• _Data supplied_:
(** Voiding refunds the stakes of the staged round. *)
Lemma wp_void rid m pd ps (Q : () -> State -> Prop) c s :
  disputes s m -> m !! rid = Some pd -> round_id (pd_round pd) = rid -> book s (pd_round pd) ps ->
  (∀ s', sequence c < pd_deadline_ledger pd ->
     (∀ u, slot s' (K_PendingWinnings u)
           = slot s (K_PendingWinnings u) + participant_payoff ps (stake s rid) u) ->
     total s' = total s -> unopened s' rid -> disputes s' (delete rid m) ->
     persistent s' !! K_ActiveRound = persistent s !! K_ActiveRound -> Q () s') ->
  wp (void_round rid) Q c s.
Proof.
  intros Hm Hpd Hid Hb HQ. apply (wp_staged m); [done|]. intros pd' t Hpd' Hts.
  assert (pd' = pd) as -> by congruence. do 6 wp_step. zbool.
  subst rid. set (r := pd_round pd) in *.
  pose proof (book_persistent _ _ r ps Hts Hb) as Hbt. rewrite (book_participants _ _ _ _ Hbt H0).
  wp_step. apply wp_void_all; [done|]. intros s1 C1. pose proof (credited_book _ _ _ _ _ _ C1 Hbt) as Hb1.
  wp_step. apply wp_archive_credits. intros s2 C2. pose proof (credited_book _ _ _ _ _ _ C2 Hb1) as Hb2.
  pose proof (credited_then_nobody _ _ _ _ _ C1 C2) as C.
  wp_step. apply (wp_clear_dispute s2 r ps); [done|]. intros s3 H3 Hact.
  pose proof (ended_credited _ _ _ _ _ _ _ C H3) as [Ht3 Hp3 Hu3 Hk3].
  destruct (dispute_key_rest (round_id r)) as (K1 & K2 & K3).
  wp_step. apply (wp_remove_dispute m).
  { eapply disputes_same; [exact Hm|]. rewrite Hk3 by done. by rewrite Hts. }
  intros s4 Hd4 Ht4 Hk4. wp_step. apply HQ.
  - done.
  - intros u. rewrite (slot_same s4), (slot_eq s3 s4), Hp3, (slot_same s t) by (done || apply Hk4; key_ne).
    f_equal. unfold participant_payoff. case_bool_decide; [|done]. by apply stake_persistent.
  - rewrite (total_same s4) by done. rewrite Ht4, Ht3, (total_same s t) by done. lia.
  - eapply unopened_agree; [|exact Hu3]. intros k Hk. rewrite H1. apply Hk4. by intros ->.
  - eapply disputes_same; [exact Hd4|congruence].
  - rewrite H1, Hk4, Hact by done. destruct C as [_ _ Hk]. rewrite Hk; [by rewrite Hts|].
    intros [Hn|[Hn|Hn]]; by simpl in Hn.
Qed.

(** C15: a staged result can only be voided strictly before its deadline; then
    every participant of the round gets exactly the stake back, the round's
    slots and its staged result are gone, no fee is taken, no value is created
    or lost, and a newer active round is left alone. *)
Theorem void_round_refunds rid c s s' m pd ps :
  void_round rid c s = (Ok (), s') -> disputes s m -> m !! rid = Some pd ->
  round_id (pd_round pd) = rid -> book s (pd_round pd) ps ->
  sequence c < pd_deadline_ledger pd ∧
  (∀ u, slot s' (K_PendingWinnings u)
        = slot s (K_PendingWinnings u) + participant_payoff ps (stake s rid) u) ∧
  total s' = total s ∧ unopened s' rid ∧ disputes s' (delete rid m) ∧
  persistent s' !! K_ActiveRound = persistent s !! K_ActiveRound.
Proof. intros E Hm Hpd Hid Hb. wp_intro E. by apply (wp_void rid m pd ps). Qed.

• _Aim of the exercise_:
Write the material out again word for word.

• _Expected answer_:
(** Voiding refunds the stakes of the staged round. *)
Lemma wp_void rid m pd ps (Q : () -> State -> Prop) c s :
  disputes s m -> m !! rid = Some pd -> round_id (pd_round pd) = rid -> book s (pd_round pd) ps ->
  (∀ s', sequence c < pd_deadline_ledger pd ->
     (∀ u, slot s' (K_PendingWinnings u)
           = slot s (K_PendingWinnings u) + participant_payoff ps (stake s rid) u) ->
     total s' = total s -> unopened s' rid -> disputes s' (delete rid m) ->
     persistent s' !! K_ActiveRound = persistent s !! K_ActiveRound -> Q () s') ->
  wp (void_round rid) Q c s.
Proof.
  intros Hm Hpd Hid Hb HQ. apply (wp_staged m); [done|]. intros pd' t Hpd' Hts.
  assert (pd' = pd) as -> by congruence. do 6 wp_step. zbool.
  subst rid. set (r := pd_round pd) in *.
  pose proof (book_persistent _ _ r ps Hts Hb) as Hbt. rewrite (book_participants _ _ _ _ Hbt H0).
  wp_step. apply wp_void_all; [done|]. intros s1 C1. pose proof (credited_book _ _ _ _ _ _ C1 Hbt) as Hb1.
  wp_step. apply wp_archive_credits. intros s2 C2. pose proof (credited_book _ _ _ _ _ _ C2 Hb1) as Hb2.
  pose proof (credited_then_nobody _ _ _ _ _ C1 C2) as C.
  wp_step. apply (wp_clear_dispute s2 r ps); [done|]. intros s3 H3 Hact.
  pose proof (ended_credited _ _ _ _ _ _ _ C H3) as [Ht3 Hp3 Hu3 Hk3].
  destruct (dispute_key_rest (round_id r)) as (K1 & K2 & K3).
  wp_step. apply (wp_remove_dispute m).
  { eapply disputes_same; [exact Hm|]. rewrite Hk3 by done. by rewrite Hts. }
  intros s4 Hd4 Ht4 Hk4. wp_step. apply HQ.
  - done.
  - intros u. rewrite (slot_same s4), (slot_eq s3 s4), Hp3, (slot_same s t) by (done || apply Hk4; key_ne).
    f_equal. unfold participant_payoff. case_bool_decide; [|done]. by apply stake_persistent.
  - rewrite (total_same s4) by done. rewrite Ht4, Ht3, (total_same s t) by done. lia.
  - eapply unopened_agree; [|exact Hu3]. intros k Hk. rewrite H1. apply Hk4. by intros ->.
  - eapply disputes_same; [exact Hd4|congruence].
  - rewrite H1, Hk4, Hact by done. destruct C as [_ _ Hk]. rewrite Hk; [by rewrite Hts|].
    intros [Hn|[Hn|Hn]]; by simpl in Hn.
Qed.

(** C15: a staged result can only be voided strictly before its deadline; then
    every participant of the round gets exactly the stake back, the round's
    slots and its staged result are gone, no fee is taken, no value is created
    or lost, and a newer active round is left alone. *)
Theorem void_round_refunds rid c s s' m pd ps :
  void_round rid c s = (Ok (), s') -> disputes s m -> m !! rid = Some pd ->
  round_id (pd_round pd) = rid -> book s (pd_round pd) ps ->
  sequence c < pd_deadline_ledger pd ∧
  (∀ u, slot s' (K_PendingWinnings u)
        = slot s (K_PendingWinnings u) + participant_payoff ps (stake s rid) u) ∧
  total s' = total s ∧ unopened s' rid ∧ disputes s' (delete rid m) ∧
  persistent s' !! K_ActiveRound = persistent s !! K_ActiveRound.
Proof. intros E Hm Hpd Hid Hb. wp_intro E. by apply (wp_void rid m pd ps). Qed.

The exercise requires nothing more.